— WORK INSTRUCTION —
Please write out the listing below again in its exact form.

— DATASET CONTENT —
Section Reconcile.
Context `{Ext} `{ControllerExt}.

(** The value and the error of a call that returned both. *)
Definition value {A} (d : A) (r : A + error) : A := match r with inl a => a | inr _ => d end.
Definition err_of {A} (r : A + error) : option error := match r with inl _ => None | inr e => Some e end.

(** The ConfigMap's data, parsed. A later parse is skipped only where the code
    skips it: the ingress definitions after a failure of the egress ones. *)
Definition parseSharedConfig (data : gmap string string) : prog Input :=
  let at_ key := default "" (data !! key) in
  egress ← lift (ParseSharedEgressDefinitions (at_ GlobalConfigEgressKey));
  ingress ← match egress with
            | inr _ => Ret (inl None)
            | inl _ => lift (ParseSharedIngressDefinitions (at_ GlobalConfigIngressKey))
            end;
  cfg ← lift (ParseIngressConfig (at_ GlobalConfigRoutesKey) (at_ GlobalConfigGatewaysKey));
  Ret {| in_Package := None; in_Scheme := None; in_KubeAPIPorts := [];
         in_SharedEgressDefinitions := contents (value None egress);
         in_SharedIngressDefinitions := contents (value None ingress);
         in_SharedDefinitionsError := match egress with inr e => Some e | inl _ => err_of ingress end;
         in_SharedIngressConfig := match cfg with inl c => Some c | inr _ => None end;
         in_SharedIngressConfigError := err_of cfg |}.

— YOUR RESPONSE —
Section Reconcile.
Context `{Ext} `{ControllerExt}.

(** The value and the error of a call that returned both. *)
Definition value {A} (d : A) (r : A + error) : A := match r with inl a => a | inr _ => d end.
Definition err_of {A} (r : A + error) : option error := match r with inl _ => None | inr e => Some e end.

(** The ConfigMap's data, parsed. A later parse is skipped only where the code
    skips it: the ingress definitions after a failure of the egress ones. *)
Definition parseSharedConfig (data : gmap string string) : prog Input :=
  let at_ key := default "" (data !! key) in
  egress ← lift (ParseSharedEgressDefinitions (at_ GlobalConfigEgressKey));
  ingress ← match egress with
            | inr _ => Ret (inl None)
            | inl _ => lift (ParseSharedIngressDefinitions (at_ GlobalConfigIngressKey))
            end;
  cfg ← lift (ParseIngressConfig (at_ GlobalConfigRoutesKey) (at_ GlobalConfigGatewaysKey));
  Ret {| in_Package := None; in_Scheme := None; in_KubeAPIPorts := [];
         in_SharedEgressDefinitions := contents (value None egress);
         in_SharedIngressDefinitions := contents (value None ingress);
         in_SharedDefinitionsError := match egress with inr e => Some e | inl _ => err_of ingress end;
         in_SharedIngressConfig := match cfg with inl c => Some c | inr _ => None end;
         in_SharedIngressConfigError := err_of cfg |}.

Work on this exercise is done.